Despite those struggles, Pettis planned to make another run at a league tournament title and a $1 million prize, but when the offer to fight Jones came long it made more sense for him to opt for the pay-per-view format that the league is continuing this year after holding its first this past November.

“I am with the PFL,” Pettis said. “I’ll be fighting on their pay-per-view format. This year, I won’t be doing the season format. The last two years, the season format is rough. It’s a really hard format for somebody like myself. You’ve got to be in the trenches. It’s kind of like The Ultimate Fighter. It’s very difficult. You have to lose weight about every 5 weeks.

“I met with the team, they presented a couple of options to me and initially I was going to do a tournament at 170 and then this fight came about and just changed the rest of the year.”

Pettis confirmed also that he won’t be fighting with a lighter weight than 170 pound going forward. For his match with Jones, a four-division champion in boxing, he expects to weigh in around 198 pounds.

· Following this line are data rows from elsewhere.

(** * Response mapping of the image analyzer page ([src/app/page.tsx])

    The page sends an image to an agent and maps the decoded response into
    the [AnalysisResult] shape that it renders.  The mapping is the block of
    [handleAnalyze] that computes [finalResult] (lines 224-276); the
    surrounding [try]/[catch]/[finally] turns its outcome into updates of the
    component state.  This file embeds both, with the JavaScript operators
    they use, and settles the properties stated about them; it then embeds
    the other handlers of the page and what the result panel shows. *)

From Stdlib Require Import ZArith String List.
From stdpp Require Import base option strings gmap.

Open Scope string_scope.

(** ** JavaScript values

    A decoded JSON payload is a JavaScript value.  [VUndef] is what a read of
    a missing property gives; it never occurs inside a decoded payload, but
    the mapping computes with it.  Objects are finite maps from property
    names to values: a decoded object has each key once.  Numbers are kept as
    integers: the handler only tests them for truthiness and passes them on,
    and zero is the only falsy number a decoder produces. *)

#[warnings="-register-all"]
Inductive value : Type :=
  | VUndef
  | VNull
  | VBool (b : bool)
  | VNum (n : Z)
  | VStr (s : string)
  | VArr (l : list value)
  | VObj (o : gmap string value).

(** An object literal [{k1: v1, ..., kn: vn}] with distinct keys. *)
Definition obj (fields : list (string * value)) : value :=
  VObj (list_to_map fields).
(** * List Kamba: the offline cache router and the persistence manager

    A shallow embedding of the service worker (cache strategies, offline
    fallback, activation) and of [StorageManager] (tasks, analytics,
    import/export, sync queue), followed by the properties proved of them.

    Conventions of the embedding.
    - A JavaScript string is the list of its UTF-16 code units ([jsstring]).
    - The body of a [Response] is the UTF-8 text it was built from ([string]).
    - An [async] function is modelled by the state it leaves behind once all
      the promises it started have settled, together with the value its own
      promise resolves to. *)

From Stdlib Require Import ZArith NArith List String Ascii Bool Lia Permutation.
From Stdlib Require Import Sorted.
From Stdlib Require Import DecimalString.
Import ListNotations.

Set Implicit Arguments.

(* ================================================================== *)
(** * Part I. Definitions                                              *)
(* ================================================================== *)

(** ** JavaScript strings and primitive values *)

Module JS.

Definition jsstring := list N.

(** A source literal made of ASCII characters only. *)
Definition lit (s : string) : jsstring :=
  map N_of_ascii (list_ascii_of_string s).
Lemma member_spec s l : member s l = true <-> List.In s l.
Proof.
  unfold member. rewrite existsb_exists. split.
  - intros (x & Hx & ->%bool_decide_eq_true_1). done.
  - intros Hin. exists s. by rewrite bool_decide_eq_true_2.
Qed.

Lemma succs_spec (s s' : state U T S) i : s' ∈ moves i s \/ s' ∈ spurious i s -> List.In s' (succs s).
Proof.
  intros Hin. unfold succs. apply in_flat_map. exists i. rewrite List.in_app_iff, <- !list_elem_of_In.
  split; [|done]. apply elem_of_seq. split; [lia|]. apply lookup_lt_is_Some.
  unfold moves, spurious in Hin. destruct (threads s !! i); [done|].
  by destruct Hin as [?%not_elem_of_nil|?%not_elem_of_nil].
Qed.

Lemma closed_run l (s0 s : state U T S) k j :
  closed l = true -> member s0 l = true -> run k j s0 s -> List.In s l.
Proof.
  intros Hc H0%member_spec Hr. unfold closed in Hc. rewrite forallb_forall in Hc.
  assert (forall s2 s3, List.In s2 l -> List.In s3 (succs s2) -> List.In s3 l) as Hstep.
  { intros s2 s3 H2 H3. specialize (Hc s2 H2). rewrite forallb_forall in Hc. by apply member_spec, Hc. }
  induction Hr as [|k j s1 s2 s3 i _ IH Hin|k j s1 s2 s3 i _ IH Hin]; [done|..];
    (eapply Hstep; [by apply IH|]; apply (succs_spec _ _ i); auto).
Qed.

(** A property of every reachable state, by computation. *)
Definition everywhere (P : state U T S -> bool) (fuel : nat) (s0 : state U T S) : bool :=
  let l := explore fuel [s0] [] in closed l && member s0 l && forallb P l.

Lemma explored P fuel s0 : everywhere P fuel s0 = true -> forall k j s, run k j s0 s -> P s = true.
Proof.
  unfold everywhere. cbn zeta. intros [[Hc H0]%andb_true_iff HP]%andb_true_iff k j s Hr.
  rewrite forallb_forall in HP. by eapply HP, closed_run.
Qed.

End explore.

End Monitor.

(** ** Mutex.h *)
Module MutexLock.
Import Monitor.
Section code.
Context {U T : Type}.

Definition assignHolder (m : nat) : list (prim U T) := [assign_holder m].
Definition unassignHolder (m : nat) : list (prim U T) := [unassign_holder m].

Definition lock (m : nat) : list (prim U T) := mutex_lock m :: assignHolder m.
Definition unlock (m : nat) : list (prim U T) := unassignHolder m ++ [mutex_unlock m].
Definition assertLocked (m : nat) : list (prim U T) := [assert_locked m].

(** [MutexLockGuard]: the constructor and the destructor around a block. *)
Definition MutexLockGuard (m : nat) (body : list (act U T)) : list (act U T) :=
  Do (lock m) :: body ++ [Do (unlock m)].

Though Pettis’s never been close to that weight, he is excited about the future of extreme weight reductions.

“Obviously, I’m training at a higher weight class now, I feel good at this weight class, I feel healthy not depleting myself,” Pettis said. “This is my first time doing a full training camp without having to do that big-ass weight cut. Even at ’70 I was cutting weight to get down to 170 pounds. This is my first attempt at this, and I am going against one the best of all-time. It makes me excited to wake up and train, it makes me excited to go to the gym and put this together.”

At 36, Pettis is 18 years younger than the 54-year-old Jones, but that age gap isn’t making Pettis take this marquee matchup lightly. Jones’ last pro fight took place in 2018 — a unanimous decision win over Scott Sigmon — and he later fought Mike Tyson in an exhibition bout in 2020.

Pettis believes Jones’ expertise and youth are in good karma with his athleticism and youthfulness.

“He’s dangerous,” Pettis said. “Especially with how much knowledge he has in boxing. It’s eight rounds, it’s something I’ve never done before. He agreed to fight.

“I’m 36, I’m just coming out of my prime in mixed martial arts, so it’s a dangerous fight for him to agree to, but I’m a 170-pounder. He has a lot to offer, and I have to do my best for it. This is a real fight for me, and I plan on trying to win this fight.”